# Has any one got their 08 bows yet



## Bushcat (Aug 31, 2007)

Hello everyone

Have any of you got your hands on your new 08 bow, I would love to see some reviews on the new bows if you have them.

I am so relieved it is pouring cats and dogs and I am verry happy.

Cherio 
Ryan


----------



## bowman africa (Sep 5, 2007)

Nee, gaan maar vir nou by my '07 Iron Mace bly. Minister van finansies sal nie nou nog 'n speelding toelaat nie.:zip:


----------



## Invictus (May 19, 2007)

Oppad, pro elite vir my en ultra elite vir die beter helfde kan nie wag.


----------



## OutaAfrica (Mar 14, 2007)

Seker in 2009 het so pas "n moerse klomp spandeer op patrone scopes en herlaai toerusting ma sal glad nie bly wees as ek nog 5 of 6 G op boog goed spandeer nie.


----------



## Karoojager (Dec 20, 2005)

Unfortunately this year is no high poundage bow on the market for me as a finger shooter.

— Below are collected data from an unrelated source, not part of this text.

(* ===== verification/Roundtrip.v ===== *)
(** * [json.load] reads back what [json.dump] wrote

    [dumps_at] ([Json]) prints a value as [json.dumps(v, indent=4)]
    does, and [Scanner.scan_value] reads a text as [json.load] does.
    This file proves that scanning a printed value followed by any
    text [r] gives the value back and leaves [r]. The one change is a
    dict with a repeated key, which [json.load] rebuilds with the last
    value for that key ([norm]). Three results follow:
    - [loads (dumps v)] is [v] for every value whose dicts have
      distinct keys;
    - every value [loads] returns has dicts with distinct keys, so
      dumping it and loading it again gives it back;
    - a printed value followed by extra data, i.e. a text that is not
      blank and cannot continue a number, is refused. The file [main]
      writes is of this form ([Pipeline]). *)

From S2P Require Import Prelude Web Json Scanner.
From Stdlib Require Import DecimalString DecimalPos DecimalZ DecimalFacts.

Module Roundtrip.
Import Json Scanner.

Abbreviation L := String.list_ascii_of_string.

(** The value [json.load] builds for the text of [v]: every dict is
    rebuilt pair by pair, so a repeated key keeps its last value. *)
Fixpoint norm (v : json) : json :=
  match v with
  | JArr l => JArr (map norm l)
  | JObj kvs => JObj (dict_of_pairs (map (fun '(k, x) => (k, norm x)) kvs))
  | _ => v
  end.

(** A bound on the fuel a printed value needs. *)
Fixpoint jsize (v : json) : nat :=
  match v with
  | JArr l => S (length l + list_sum (map jsize l))
  | JObj kvs => S (length kvs + list_sum (map (fun '(_, x) => jsize x) kvs))
  | _ => 1
  end.

(** Every dict of the value has distinct keys, as every dict Python
    builds has. *)
Fixpoint keys_distinct (v : json) : bool :=
  match v with
  | JArr l => forallb keys_distinct l
  | JObj kvs => bool_decide (NoDup (map fst kvs)) && forallb (fun '(_, x) => keys_distinct x) kvs
  | _ => true
  end.

(** A rest that cannot continue a number: it does not start with a
    digit, a point, or an exponent letter. *)
Definition num_stop (r : list ascii) : bool :=
  match r with
  | [] => true
  | c :: _ => negb (is_digit c || is_char 46 c || is_char 101 c || is_char 69 c)
  end.

(** ** Integers *)

Lemma uint_digits d : Forall (fun c => is_digit c = true) (L (NilEmpty.string_of_uint d)).
Proof. induction d; simpl; constructor; done. Qed.

Lemma span_digits_app ds r :
  Forall (fun c => is_digit c = true) ds -> num_stop r = true -> span_digits (ds ++ r) = (ds, r).
Proof.
  intros Hds Hr. induction Hds as [|c ds Hc _ IH]; simpl.
  - destruct r as [|c r]; [done|]. simpl in Hr |- *. by destruct (is_digit c); simpl in Hr.
  - by rewrite Hc, IH.
Qed.

Lemma digits_acc d p :
  fold_left digit_step (L (NilEmpty.string_of_uint d)) (Zpos p) = Zpos (Pos.of_uint_acc d p).
Proof.
  revert p. induction d; intros p; simpl; try done;
    match goal with |- fold_left _ _ (digit_step (Zpos p) ?c) = Zpos (Pos.of_uint_acc _ ?q) =>
      replace (digit_step (Zpos p) c) with (Zpos q) by (unfold digit_step; simpl; lia); apply IHd
    end.
Qed.

Lemma digits_value_uint d : digits_value (L (NilEmpty.string_of_uint d)) = Z.of_uint d.
Proof.
  unfold digits_value, Z.of_uint. induction d; simpl; try done;
    match goal with |- context [digit_step 0%Z ?c] =>
      let v := eval vm_compute in (digit_step 0%Z c) in change (digit_step 0%Z c) with v
    end; first [exact IHd | by rewrite digits_acc].
Qed.

Lemma nzhead_not_D0 u v : Decimal.nzhead u <> Decimal.D0 v.
Proof. induction u; simpl; congruence. Qed.

(** The decimal digits of a positive number do not start with zero. *)
Lemma to_uint_head p :
  exists c ds, L (NilZero.string_of_uint (Pos.to_uint p)) = c :: ds /\
    is_digit c = true /\ is_char 48 c = false /\ Forall (fun c => is_digit c = true) ds /\
    digits_value (c :: ds) = Z.of_uint (Pos.to_uint p).
Proof.
  pose proof (DecimalPos.Unsigned.to_uint_nonnil p) as Hnil.
  pose proof (DecimalPos.Unsigned.to_uint_nonzero p) as Hz.
  assert (Hn : Pos.to_uint p = Decimal.unorm (Pos.to_uint p)).
  { rewrite <- DecimalPos.Unsigned.to_of, DecimalPos.Unsigned.of_to. done. }
  pose proof (uint_digits (Pos.to_uint p)) as Hd.
  destruct (Pos.to_uint p) as [|u|u|u|u|u|u|u|u|u|u]; try done.
  2-10: inversion Hd; subst; eexists _, _; split; [reflexivity|];
    split; [done|]; split; [done|]; split; [done|];
    match goal with |- _ = Z.of_uint ?d => exact (digits_value_uint d) end.
  exfalso. rewrite unorm_D0 in Hn. unfold Decimal.unorm in Hn.
  destruct (Decimal.nzhead u) eqn:E; try congruence.
  exact (nzhead_not_D0 u _ E).
Qed.

Lemma keyword_digit c t : is_digit c = true -> keyword (c :: t) = None.
Proof. destruct c as [[] [] [] [] [] [] [] []]; done. Qed.

Lemma keyword_minus_digit c t : is_digit c = true -> keyword ("-"%char :: c :: t) = None.
Proof. destruct c as [[] [] [] [] [] [] [] []]; done. Qed.

Lemma number_end_stop neg ds r :
  num_stop r = true ->
  number_end neg ds r = Done (JInt (if neg then - digits_value ds else digits_value ds)%Z) true r.
Proof.
  intros Hr. unfold number_end, scan_frac, scan_exp.
  destruct r as [|c r]; [done|]. simpl in Hr.
  destruct (is_digit c) eqn:E1, (is_char 46 c) eqn:E2, (is_char 101 c) eqn:E3, (is_char 69 c) eqn:E4;
    try done.
  destruct r; simpl; rewrite ?E2, ?E3, ?E4; done.
Qed.

Lemma digit_is_char c n : is_digit c = true -> (n < 48 \/ 57 < n)%nat -> is_char n c = false.
Proof.
  unfold is_digit, is_char. intros [H1 H2]%andb_prop Hn.
  apply Nat.leb_le in H1, H2. apply Nat.eqb_neq. lia.
Qed.

(** An integer printed by [int.__repr__] and followed by a text that
    cannot continue it is read back. *)
Lemma scan_value_int z n r :
  num_stop r = true -> scan_value (S n) (L (int_repr z) ++ r) = Done (JInt z) true r.
Proof.
  intros Hr. rewrite <- (DecimalZ.of_to z) at 2. unfold int_repr.
  destruct z as [|p|p]; simpl Z.to_int.
  - rewrite scan_value_S. simpl. unfold scan_number. simpl. by rewrite number_end_stop.
  - destruct (to_uint_head p) as (c & ds & Hs & Hc & H0 & Hds & Hv).
    change (NilZero.string_of_int (Decimal.Pos (Pos.to_uint p))) with (NilZero.string_of_uint (Pos.to_uint p)).
    rewrite Hs, scan_value_S. simpl app. cbv beta iota.
    rewrite !(digit_is_char c) by (done || lia). rewrite keyword_digit by done.
    unfold scan_number. rewrite (digit_is_char c 45), H0, Hc by (done || lia).
    rewrite span_digits_app by done. rewrite number_end_stop by done. by rewrite Hv.
  - destruct (to_uint_head p) as (c & ds & Hs & Hc & H0 & Hds & Hv).
    change (NilZero.string_of_int (Decimal.Neg (Pos.to_uint p)))
      with (String.String "-" (NilZero.string_of_uint (Pos.to_uint p))).
    cbn [String.list_ascii_of_string]. rewrite Hs, scan_value_S. simpl app.
    cbn [is_char code]. simpl Nat.eqb. cbv iota beta.
    rewrite keyword_minus_digit by done.
    unfold scan_number. simpl. rewrite H0, Hc.
    rewrite span_digits_app by done. rewrite number_end_stop by done. by rewrite Hv.
Qed.
Definition Rest_post (self : Rest) (path : string)
    (data : option json) (headers' : option (gmap string string))
  : M Response :=
  Rest_send self "POST" path data headers'.

Definition Rest_delete (self : Rest) (path : string)
    (data : option json) (headers' : option (gmap string string))
  : M Response :=
  Rest_send self "DELETE" path data headers'.

(** *** core and main *)

(** [module.params[k]]. *)
Definition params_get (m : AnsibleModule) (k : string) : result string :=
  match params m !! k with
  | Some x => Ret x
  | None => Raise (KeyError k)
  end.

Definition exit_json {A} (changed : bool) (data : json) : M A :=
  lift (Exit (ExitJson changed data)).

Definition fail_json {A} (msg : string) : M A :=
  lift (Exit (FailJson msg)).

(** The headers [core] configures the client with. *)
Definition core_headers (api_token : string) : gmap string string :=
  {[ "Authorization" := "Bearer " ++ api_token;
     "Content-type" := "application/json" ]}.

(** ["Error fecthing facts [{}: {}]".format(status_code, message)]. *)
Definition error_message (status_code : ival) (message : json) : string :=
  "Error fecthing facts [" ++ format_ival status_code ++ ": "
    ++ format_json message ++ "]".

(** [core(module)]. *)
Definition core (m : AnsibleModule) : M unit :=
  api_token <- lift (params_get m "oauth_token") ;;
  let rest := Rest_init m (core_headers api_token) in
  response <- Rest_get rest "floating_ips?page=1&per_page=20" None None ;;
  status_code <- lift (Response_status_code response) ;;
  json <- lift (Response_json response) ;;
  if is_200 status_code then
    exit_json false json
  else
    json' <- lift (Response_json response) ;;
    message <- lift (getitem json' "message") ;;
    fail_json (error_message status_code message).

(** The one request of [core], as its code builds it. *)
Definition core_request (api_token : string) : request :=
  Request "https://api.digitalocean.com/v2/floating_ips?page=1&per_page=20"
          (jsonify None) (core_headers api_token) "GET".

(** The body of [main()] once [AnsibleModule(...)] has built [m]: the
    [try] around [core].  The construction itself is the host library's;
    with [required=True] it ends the process on a missing token, so the
    module that reaches the [try] holds [oauth_token]. *)
Definition main (m : AnsibleModule) : M unit :=
  try_except (core m) (fun e => fail_json (str_exn e)).
(** C4 (amended): for every turn count of at least 1 and agents whose
    responses do not raise, when [b] exposes the starter list [["X"]] the
    simulation with the starter step yields the prefix followed by a
    first turn with content ["X"] under [a]'s name, and the number of
    new turns, the starter included, equals the turn count; the turns
    after the starter come from [b] and [a] in alternation. *)
Theorem starter_opens a b turns prefix r :
  (1 ≤ turns)%Z → conversation_starters b = Sequence ["X"] →
  responsive a → responsive b →
  ∃ rest,
    simulated_dialogue a b turns prefix true r
    = Some (Ok (prefix ++ mkTurn (agent_name a) "X" :: rest)) ∧
    Z.of_nat (length (mkTurn (agent_name a) "X" :: rest)) = turns ∧
    alternating b a rest.
Proof.
  intros Hturns Hst Ha Hb.
  unfold simulated_dialogue, starter_step, get_conversation_starters.
  rewrite Hst. cbn [mbind result_bind choose_starter random_choice length].
  rewrite Nat.mod_1_r. cbn [lookup list_lookup mret result_ret try_except].
  destruct (respond_loop_turns (Z.to_nat (turns - 1)) b a (turns - 1)%Z
              (add prefix (agent_name a) "X") Hb Ha) as (rest & Hloop & Hlen & Halt);
    [lia|].
  exists rest. split_and!; [|cbn; lia|done].
  change (respond_loop (Z.to_nat (turns - 1)) b a (turns - 1)
            (add prefix (agent_name a) "X")
          = Some (Ok (prefix ++ mkTurn (agent_name a) "X" :: rest))).
  rewrite Hloop. unfold add. by rewrite <- app_assoc.
Qed.

Lemma starter_opens_witness :
  ∃ rest,
    simulated_dialogue (constant_agent "A" "hi" NoAttribute)
                       (constant_agent "B" "ho" (Sequence ["X"])) 3 [] true 7
    = Some (Ok ([] ++ mkTurn "A" "X" :: rest)) ∧
    Z.of_nat (length (mkTurn "A" "X" :: rest)) = 3%Z ∧
    alternating (constant_agent "B" "ho" (Sequence ["X"]))
                (constant_agent "A" "hi" NoAttribute) rest.
Proof.
  apply (starter_opens (constant_agent "A" "hi" NoAttribute)
                       (constant_agent "B" "ho" (Sequence ["X"])) 3 [] 7).
  - lia.
  - reflexivity.
  - apply constant_agent_responsive.
  - apply constant_agent_responsive.
Defined.

(** C5, at a peer whose [conversation_starters] is the empty list, with
    [turns = 2]: instead of skipping the starter step and producing two
    response turns, as it does without the starter step, the simulation
    raises [IndexError]; [random.choice] raises it on an empty sequence
    and the [except] clause does not name it.  The same happens for all
    agents, turn counts and prefixes. *)
Theorem empty_starters_not_skipped :
  simulated_dialogue (constant_agent "A" "hi" NoAttribute)
                     (constant_agent "B" "ho" (Sequence [])) 2 [] true 0
  = Some (Raise IndexError)
  ∧ simulated_dialogue (constant_agent "A" "hi" NoAttribute)
                       (constant_agent "B" "ho" (Sequence [])) 2 [] false 0
    = Some (Ok [mkTurn "A" "hi"; mkTurn "B" "ho"])
  ∧ ∀ a b turns prefix r,
      conversation_starters b = Sequence [] →
      simulated_dialogue a b turns prefix true r = Some (Raise IndexError).
Proof.
  split_and!; [reflexivity..|].
  intros a b turns prefix r Hb.
  unfold simulated_dialogue, starter_step, get_conversation_starters.
  by rewrite Hb.
Qed.

Lemma empty_starters_not_skipped_witness :
  simulated_dialogue (constant_agent "A" "hi" (Sequence ["Y"]))
                     (constant_agent "B" "ho" (Sequence []))
                     6 [mkTurn "B" "well"] true 5
  = Some (Raise IndexError).
Proof.
  apply (proj2 (proj2 empty_starters_not_skipped)). reflexivity.
Defined.

End SimulateFacts.

(** * Properties of the participant's evaluation in eval.py *)

Module ProtocolFacts.
Import Dialogue Agents Eval Protocol ProtocolSpec.

Section EvaluationAgent.
Variable ask : Character → Dialogue → string → string → result Dialogue.
Variable rating :
  Character → Dialogue → string → string → Z → Z → result Z.
Variable conjunction : gset string → string → string.

Lemma try_rating_not_ValueError participant d question lo hi key scs :
  try_rating rating participant d question lo hi key scs ≠ Raise ValueError.
Proof.
  unfold try_rating.
  destruct (rating participant d research_team question lo hi) as [v|[]];
    done.
Qed.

I use my Mathews Safari in 2008:wink:


----------



## fucius (Jan 6, 2008)

Got my 2008 Bowtech 101st Airborne in December, but with 29" cam modules and I need to draw 31.5". Replacement modules still on their way....
Took the bow in the meanwhile just to break her in in my backyard and did about 80 shots up to 2 weeks ago. She's nice 'n smooth with a deadly solid backstop. Shoots veeery quitely. Can't comment on accuracy as I'm not able to draw/anchor properly with the short 29" draw :sad:

Then 2 weeks ago I'm letting off a few more shots in the backyard and, because of the improper short draw, I lose the "valley" a bit and she yanks back on me, I catch it, but something in my left shoulder feels like it tore/snapped - a bit of burn, a bit of sting a lot of lame and now, no more can pull anything above 40# without reaching about 10cm's worth of draw and then something hurts/pulls....  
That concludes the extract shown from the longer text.